Given a dataframe, I need to increment the event_id when a discontinuity observed in the column. Here for the given data below, if the difference between the current data and the previous data is >5 then the succeeding column has to be mark with next event_id.
id, data, event_id,
aa, 2, 1,
aa, 4, 1,
aa, 6, 1,
aa, 12, 2,
aa, 14, 2,
aa, 15, 2,
I tried with below code,
df['pre_data']=df.groupby('id')['data'].shift(1)
df['diff_flag']=np.where((df['data']-df['pre_data'])<5,1,0)
df['event_id']=df['diff_flag'].ne(df.groupby('id')['diff_flag'].shift()).cumsum()
But the code is giving the output of event_id as (1 ,1,1,2,3,3) while the expected output is (1 ,1,1,2,2,2)
CodePudding user response:
if i understand well your problem you need to increase the event_id
every time the difference is more than 5.

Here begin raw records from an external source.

(** * Brain tissue segmentation pipeline driver (bin/main.py)

    A shallow embedding of [main], the driver of the medical image
    analysis pipeline, together with the pieces of the array library,
    of [os.path] and of the pipeline utilities that [main] drives.

    Numbers are exact rationals ([Qc]); Python exceptions are values of
    [exn]; the module state of [putil], the two random generators, the
    clock and the log of the calls [main] makes on its collaborators
    (file writes, figures, classifier and evaluator calls) live in
    [World]. Console progress lines are left out; the two statistics
    reports are kept, one [EvReport] per printed table. *)

From Stdlib Require Import ZArith QArith Qcanon Qround Ascii String.
From stdpp Require Import base numbers option list strings pretty gmap.

Set Default Proof Using "Type".
Local Open Scope string_scope.
Local Open Scope list_scope.

(** ** Python exceptions *)

Inductive exn : Type :=
  | IndexError
  | KeyError (key : string)
  | ValueError (what : string)
  | NotFittedError
  | DegenerateInputError
  | Raised (who : string).

Global Instance Result_ret : MRet (sum exn) := λ A x, inr x.

Global Instance Result_bind : MBind (sum exn) := λ A B f m,
  match m with
  | inl e => inl e
  | inr x => f x
  end.

Abbreviation Result A := (sum exn A).
Abbreviation Ok := inr (only parsing).
Abbreviation Err := inl (only parsing).

(** ** os.path (posix flavour) *)

Module OsPath.

Definition is_abs (p : string) : bool :=
  match p with
  | String c _ => bool_decide (c = "/"%char)
  | EmptyString => false
  end.

Fixpoint ends_with_sep (p : string) : bool :=
  match p with
  | EmptyString => false
  | String c EmptyString => bool_decide (c = "/"%char)
  | String _ rest => ends_with_sep rest
  end.

(** [os.path.join(a, b)]: an absolute [b] discards [a]; a separator is
    inserted unless [a] is empty or already ends with one. *)
Definition join (a b : string) : string :=
  if is_abs b then b
  else if bool_decide (a = EmptyString) || ends_with_sep a then a +:+ b
  else a +:+ "/" +:+ b.

End OsPath.

(** ** The array library: n-dimensional arrays in row-major order *)

Module Np.

Record ndarray : Type := NdArray { shape : list nat; data : list Qc }.

Global Instance ndarray_eq_dec : EqDecision ndarray.
Proof. solve_decision. Defined.

Definition prod_shape (sh : list nat) : nat := foldr Nat.mul 1 sh.

(** An array is well shaped when it holds as many items as its shape says. *)
Definition well_shaped (a : ndarray) : Prop :=
  length (data a) = prod_shape (shape a).

(** Length of the first axis; a 0-d array has none. *)
Definition rows (a : ndarray) : nat := hd 0 (shape a).

(** Number of items in one slice along the first axis. *)
Definition row_width (a : ndarray) : nat := prod_shape (tl (shape a)).

(** [a[i]] for a row index [i]: the [i]-th slice along the first axis,
    as the flat run of its items. *)
Definition row (a : ndarray) (i : nat) : list Qc :=
  take (row_width a) (drop (i * row_width a) (data a)).
(** A listener of [test_world] on socket 8, its context at address 2, with
    an ACCEPT event handed out and the socket acceptable. *)
Definition test_accepting : listener_state :=
  mk_listener_state
    (mk_listener [listening_socket 2 "localhost" "5672" 8] 1 2 None [] 16 (Some 0%nat) None
                 false false)
    (set_w_epoll (<[8 := Z.lor EPOLLIN EPOLLONESHOT]> (w_epoll test_world))
       (set_w_mem [pcontext_init PROACTOR; set_next None (pcontext_init PCONNECTION);
                   set_working true (pcontext_init LISTENER)] test_world))
    0.

(** The first accept gives descriptor 10; the second closes the listener. *)
Lemma listener_accept_takes_acceptable_witness :
  ∃ s1 cs1 s2 cs2,
    pn_listener_accept test_open_driver 9 "" "" false None [] 10 0 [] 1000 test_accepting
      = Returns (s1, cs1) ∧
    pn_listener_accept test_open_driver 11 "" "" false None [] 12 0 [] 1000 s1
      = Returns (s2, cs2) ∧
    sockfd (pc_psocket (cs_pc cs1)) = 10 ∧
    l_collector (ls_l s2) = [PN_LISTENER_CLOSE] ∧ sockfd (pc_psocket (cs_pc cs2)) = -1.
Proof.
  destruct (pn_listener_accept test_open_driver 9 "" "" false None [] 10 0 [] 1000
              test_accepting) as [[s1 cs1]| |] eqn:H1; [|vm_compute in H1; discriminate..].
  destruct (pn_listener_accept test_open_driver 11 "" "" false None [] 12 0 [] 1000 s1)
    as [[s2 cs2]| |] eqn:H2.
  2,3: vm_compute in H1; injection H1 as <- <-; vm_compute in H2; discriminate.
  destruct (listener_accept_takes_acceptable
              test_open_driver 9 "" "" false None [] 10 0 [] 1000
              test_open_driver 11 "" "" false None [] 12 0 [] 1000
              test_accepting (set_working true (pcontext_init LISTENER)) 0%nat
              (listening_socket 2 "localhost" "5672" 8) s1 cs1 s2 cs2)
    as [(_ & _ & _ & _ & _ & Hfd1 & _) (_ & Hcol & _ & _ & _ & _ & _ & Hfd2 & _)];
    [reflexivity|reflexivity|reflexivity|reflexivity| |exact H1|exact H2|]; [lia|].
  exists s1, cs1, s2, cs2. split; [reflexivity|]. split; [exact H2|].
  split; [exact Hfd1|]. split; [exact Hcol|exact Hfd2].
Defined.

(** ** Flow control of a listener: rearmed once the socket is accepted *)

(** [start_polling] never takes a registration away, nor changes its mask. *)
Lemma start_polling_keeps ee epfd (k : gmap Z Z) x m :
  k !! x = Some m → (start_polling ee epfd k).1.2 !! x = Some m.
Proof.
  intros Hx. unfold start_polling, epoll_ctl.
  destruct (ee_polling ee); [done|]. cbn.
  destruct (_ || _); [done|].
  destruct (_ !! ee_fd ee) eqn:Hfd; cbn; [done|].
  unfold epoll_set in *. rewrite lookup_insert_ne; [done|]. intros <-. congruence.
Qed.

Section ListenerFlow.
Context {D : Type} `{ConnectionDriver D}.
Variable NDEBUG : bool.

Lemma pconnection_start_keeps (cs : conn_state D) x m :
  w_epoll (cs_world cs) !! x = Some m →
  w_epoll (cs_world (pconnection_start cs)) !! x = Some m.
Proof.
  intros Hx. unfold pconnection_start.
  pose proof (conn_start_polling_timer_spec cs) as (_ & Hk1 & _).
  set (cs1 := conn_start_polling_timer cs) in *.
  pose proof (conn_start_polling_timer_spec cs1) as (_ & Hk2 & _).
  set (cs2 := conn_start_polling_timer cs1) in *.
  pose proof (conn_start_polling_socket_spec cs2) as (_ & Hk3 & _).
  set (cs3 := conn_start_polling_socket cs2) in *.
  clearbody cs3 cs2 cs1. cbv zeta in Hk1, Hk2, Hk3.
  rewrite Hk3. apply start_polling_keeps. rewrite Hk2. apply start_polling_keeps.
  rewrite Hk1. by apply start_polling_keeps.
Qed.

(** An accept that succeeds leaves every registration of the proactor as
    it is, and adds its own. *)
Lemma pn_listener_accept_keeps (d : D) tfd addr_host addr_port server0 addrinfo0 ai0 newfd e
    net now s c i s' (cs : conn_state D) :
  pn_listener_accept d tfd addr_host addr_port server0 addrinfo0 ai0 newfd e net now s
    = Returns (s', cs) →
  w_mem (ls_world s) !! l_context (ls_l s) = Some c →
  closing c = false → acceptable (ls_l s) = Some i → 0 ≤ newfd →
  epollfd (w_p (ls_world s')) = epollfd (w_p (ls_world s)) ∧
  ∀ x m, w_epoll (ls_world s) !! x = Some m → w_epoll (ls_world s') !! x = Some m.
Proof.
  intros Hrun Hc Hcl Hacc Hfd. unfold pn_listener_accept in Hrun.
  apply outcome_bind_returns in Hrun as ([pc w0] & Hnew & Hrun).
  apply outcome_bind_returns in Hrun as (w1 & Hadd & Hrun).
  destruct (pn_listener_accept_begin _ _ _ _ _ _ _ _ _ _ _ _ Hnew Hadd Hc)
    as (_ & _ & _ & _ & Hk & _ & Hepfd & c1 & Hc1 & Hcl1).
  unfold load in Hrun. cbn in Hrun. rewrite Hc1 in Hrun. cbn in Hrun.
  rewrite Hcl1, Hcl, Hacc in Hrun. cbn in Hrun.
  apply outcome_bind_returns in Hrun as (ps & _ & Hrun).
  destruct (newfd <? 0) eqn:E; [lia|]. injection Hrun as <- _.
  match goal with |- context [pconnection_start ?x] =>
    pose proof (pconnection_start_spec x) as (_ & _ & _ & _ & _ & Hp' & _);
    pose proof (pconnection_start_keeps x) as Hkeep;
    set (cs' := pconnection_start x) in *
  end.
  clearbody cs'. cbn in Hp', Hkeep. cbn. rewrite Hp'. split; [done|].
  intros x m Hx. apply Hkeep. by rewrite Hk.
Qed.
Fixpoint zeros (n : nat) : string :=
  match n with
  | O => ""
  | S n' => String "0" (zeros n')
  end.

(** [f"{n:03d}"] for a non-negative [n]. *)
Definition pad3 (n : Z) : string :=
  let s := str_int n in
  zeros (3 - String.length s) ++ s.

(** A byte [10xxxxxx] continues the character begun before it. *)
Definition is_continuation (c : ascii) : bool :=
  let n := N_of_ascii c in ((128 <=? n) && (n <? 192))%N.

(** [len(s)]: the number of characters. *)
Fixpoint str_len (s : string) : nat :=
  match s with
  | EmptyString => O
  | String c s' => if is_continuation c then str_len s' else S (str_len s')
  end.

(** [s[:n]]: the first [n] characters, each with all its bytes. *)
Fixpoint str_take (n : nat) (s : string) : string :=
  match s with
  | EmptyString => ""
  | String c s' =>
      if is_continuation c then String c (str_take n s')
      else match n with
           | O => ""
           | S n' => String c (str_take n' s')
           end
  end.

(** ** [pathlib] (POSIX flavour)

    A path is its root ([""], ["/"] or ["//"]) and its components; parsing
    drops empty and ["."] components, as [PurePosixPath] does. *)
Module Path.

Record t := mk { root : string; parts : list string }.

(** Components of a string between slashes, in order.  [cur] is the
    component being read. *)
Fixpoint split_slash (s : string) (cur : string) : list string :=
  match s with
  | EmptyString => [cur]
  | String c s' =>
      if (c =? "/")%char then cur :: split_slash s' ""
      else split_slash s' (cur ++ String c "")
  end.

Definition keep_part (p : string) : bool :=
  negb (p =? "")%string && negb (p =? ".")%string.

Definition parse_root (s : string) : string :=
  match s with
  | String "/" (String "/" (String "/" _)) => "/"
  | String "/" (String "/" _) => "//"
  | String "/" _ => "/"
  | _ => ""
  end.

(** [Path(s)] *)
Definition of_string (s : string) : t :=
  mk (parse_root s) (filter keep_part (split_slash s "")).

(** [p / q] *)
Definition join (p q : t) : t :=
  if (root q =? "")%string then mk (root p) (parts p ++ parts q) else q.

(** [p / "s"] *)
Definition join_str (p : t) (s : string) : t := join p (of_string s).

(** [p.parent] *)
Definition parent (p : t) : t :=
  match parts p with
  | [] => p
  | _ => mk (root p) (removelast (parts p))
  end.

(** [p.name] *)
Definition name (p : t) : string := last (parts p) "".

(** [p.is_absolute()] *)
Definition is_absolute (p : t) : bool := negb (root p =? "")%string.

(** [str(p)] *)
Definition to_string (p : t) : string :=
  match root p, parts p with
  | EmptyString, [] => "."
  | r, ps => r ++ String.concat "/" ps
  end.

End Path.

(** ** Command line arguments *)

(** [--resolution], one of the three [choices]. *)
Inductive Resolution := R1K | R2K | R4K.

Definition resolution_str (r : Resolution) : string :=
  match r with R1K => "1K" | R2K => "2K" | R4K => "4K" end.

Definition resolution_eqb (a b : Resolution) : bool :=
  match a, b with
  | R1K, R1K | R2K, R2K | R4K, R4K => true
  | _, _ => false
  end.

(** [--aspect-ratio], one of the five [choices]. *)
Inductive AspectRatio := A1x1 | A3x4 | A4x3 | A9x16 | A16x9.

Definition aspect_ratio_str (a : AspectRatio) : string :=
  match a with
  | A1x1 => "1:1" | A3x4 => "3:4" | A4x3 => "4:3"
  | A9x16 => "9:16" | A16x9 => "16:9"
  end.

(** The namespace returned by [parser.parse_args()].  Options without a
    default are [None] when absent; [--resolution] and [--aspect-ratio] are
    among their [choices] and [--count] is an integer, as the parser
    returns no other namespace. *)
Record Args := {
  prompt : string;
  filename : option string;
  input_image : option string;
  resolution : Resolution;
  aspect_ratio : AspectRatio;
  count : Z;
  out_dir : option string;
  model : string;
  api_key : option string;
  no_gallery : bool
}.

Definition default_model : string := "gemini-2.0-flash-preview-image-generation".

(** ** Exceptions *)

(** [TypeError] is the one exception class the script provokes itself;
    every other exception comes from a library or the operating system and is
    kept by its text. *)
Inductive Exn :=
| TypeError (msg : string)
| LibraryError (msg : string).

(** [str(e)] *)
Definition exn_str (e : Exn) : string :=
  match e with TypeError m => m | LibraryError m => m end.

(** ** The remote API and the imaging library *)

(** [image.mode] of a decoded image. *)
Inductive ImageMode := RGBA | RGB | OtherMode.

(** [part.inline_data]: what base64-decoding (when the payload is text) and
    [PILImage.open] make of the payload: an image, or an exception. *)
Inductive InlineData :=
| Decodes (mode : ImageMode)
| Undecodable (e : Exn).

(** One element of [response.parts]. *)
Record Part := {
  text : option string;
  inline_data : option InlineData
}.

(** [response.parts] is [None] when the response has no content. *)
Record Response := { parts : option (list Part) }.

(** The opened input image; only its [size] is read. *)
Record InputImage := { source : string; width : Z; height : Z }.

(** A value of the [image_config_kwargs] dict. *)
Inductive ConfigValue :=
| Size (r : Resolution)
| Ratio (a : AspectRatio).

(** [image_config_kwargs]: a dict with string keys, as the list of its
    items in insertion order. *)
Definition Kwargs := list (string * ConfigValue).

(** [kwargs.get(key)] *)
Fixpoint dict_get (key : string) (d : Kwargs) : option ConfigValue :=
  match d with
  | [] => None
  | (k, v) :: rest => if (k =? key)%string then Some v else dict_get key rest
  end.

(** [kwargs[key] = v] *)
Fixpoint dict_set (key : string) (v : ConfigValue) (d : Kwargs) : Kwargs :=
  match d with
  | [] => [(key, v)]
  | (k, v0) :: rest =>
      if (k =? key)%string then (k, v) :: rest else (k, v0) :: dict_set key v rest
  end.

(** [contents]: the prompt alone, or the input image and the prompt. *)
Inductive Contents :=
| PromptOnly (p : string)
| ImageAndPrompt (img : InputImage) (p : string).

(** The arguments of [client.models.generate_content]. *)
Record Request := {
  req_model : string;
  contents : Contents;
  image_config : Kwargs
}.

(** ** The outside world *)

Record World := {
  (** [os.environ.get("GEMINI_API_KEY")] *)
  env_api_key : option string;
  (** [datetime.now().strftime("%Y%m%d-%H%M%S")] *)
  timestamp : string;
  (** [d.mkdir(parents=True, exist_ok=True)]: [None] when it returns (the
      directory then exists, made with its missing ancestors if it did not),
      or the exception it raises (the directory is then not made) *)
  mkdir : Path.t -> option Exn;
  (** [PILImage.open(path)]: the image's (width, height), or an exception *)
  open_image : string -> Exn + Z * Z;
  (** the outcome of the [i]-th call (from 0) of [generate_content]; within
      one run the request of each call is fixed by the arguments and the
      world, so the call number tells the calls apart *)
  generate_content : nat -> Exn + Response;
  (** "Convert to RGB for PNG" and [save(str(output_path), 'PNG')] for the
      image decoded from the part at position [j] (from 0) of the response of
      call [i]: [None] when the file is written, or the exception that the
      conversion or the save raises, and then the save adds no file; within
      one run the path of each save is fixed as well *)
  save_png : nat -> nat -> option Exn;
  (** [path.resolve()] *)
  resolve : Path.t -> Path.t
}.

(** How an image is brought to RGB before it is saved as PNG. *)
Inductive Conversion := FlattenOnWhite | AsIs | ConvertRGB.

(** ** JSON values (the argument of [json.dumps]) *)
Inductive Json :=
| JNull
| JStr (s : string)
| JArr (items : list Json)
| JObj (fields : list (string * Json)).

(** ** What the script does *)
Inductive Event :=
| Stdout (line : string)                      (* print(line) *)
| Stderr (line : string)                      (* print(line, file=sys.stderr) *)
| NewClient (key : string)                    (* genai.Client(api_key=key) *)
| Mkdir (dir : Path.t)                        (* dir.mkdir(parents=True, exist_ok=True) returned *)
| OpenImage (path : string)                   (* PILImage.open(path) *)
| Call (i : nat) (req : Request)              (* generate_content(...) *)
| SavePng (path : string) (how : Conversion)  (* image.save(path, 'PNG') returned *)
| WriteJson (path : Path.t) (value : Json)    (* write_text(json.dumps(value, indent=2)) *)
| WriteText (path : Path.t) (body : string).  (* write_text(body) *)

(** An entry of [generated_images]. *)
Record GeneratedImage := {
  gi_filename : string;
  gi_path : string;
  gi_prompt : string;
  gi_resolution : Resolution;
  gi_aspect_ratio : AspectRatio;
  gi_model : string;
  gi_model_text : option string
}.

(** ** The monad of [main] *)

(** How a block ends: normally, by a raised exception, or by [sys.exit]. *)
Inductive Res (A : Type) :=
| Ret (a : A)
| Raise (e : Exn)
| SysExit (code : Z).
Arguments Ret {A} a.
Arguments Raise {A} e.
Arguments SysExit {A} code.

(** A computation reads the current [generated_images] and gives its result,
    the new [generated_images] and the events it emitted. *)
Definition M (A : Type) : Type :=
  list GeneratedImage -> Res A * list GeneratedImage * list Event.

Definition ret {A} (a : A) : M A := fun g => (Ret a, g, []).

Definition bind {A B} (m : M A) (f : A -> M B) : M B :=
  fun g =>
    match m g with
    | (Ret a, g1, t1) => let '(r, g2, t2) := f a g1 in (r, g2, t1 ++ t2)
    | (Raise e, g1, t1) => (Raise e, g1, t1)
    | (SysExit c, g1, t1) => (SysExit c, g1, t1)
    end.

Declare Scope prog_scope.
Delimit Scope prog_scope with prog.
Notation "x <- m ;; k" := (bind m (fun x => k))
  (at level 100, m at next level, right associativity) : prog_scope.
Notation "m ;; k" := (bind m (fun _ => k))
  (at level 100, right associativity) : prog_scope.
Local Open Scope prog_scope.

Definition emit (e : Event) : M unit := fun g => (Ret tt, g, [e]).
Definition print (s : string) : M unit := emit (Stdout s).
Definition eprint (s : string) : M unit := emit (Stderr s).
Definition raise {A} (e : Exn) : M A := fun g => (Raise e, g, []).
Definition sys_exit {A} (code : Z) : M A := fun g => (SysExit code, g, []).

(** [generated_images.append(x)] *)
Definition append_image (x : GeneratedImage) : M unit :=
  fun g => (Ret tt, g ++ [x], []).

Definition get_images : M (list GeneratedImage) := fun g => (Ret g, g, []).

(** [if c: body] *)
Definition when (c : bool) (body : M unit) : M unit :=
  if c then body else ret tt.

In this case the solution is in your code you just need to change this
df['diff_flag']=np.where((df['data']-df['pre_data'])<5,1,0)
to this:
df['diff_flag']=np.where((df['data']-df['pre_data'])>5,1,0)
and return:
df["diff_flag"].cumsum()
because the numpy where
is the oposite of pandas where
in numpy we update the value that match the condition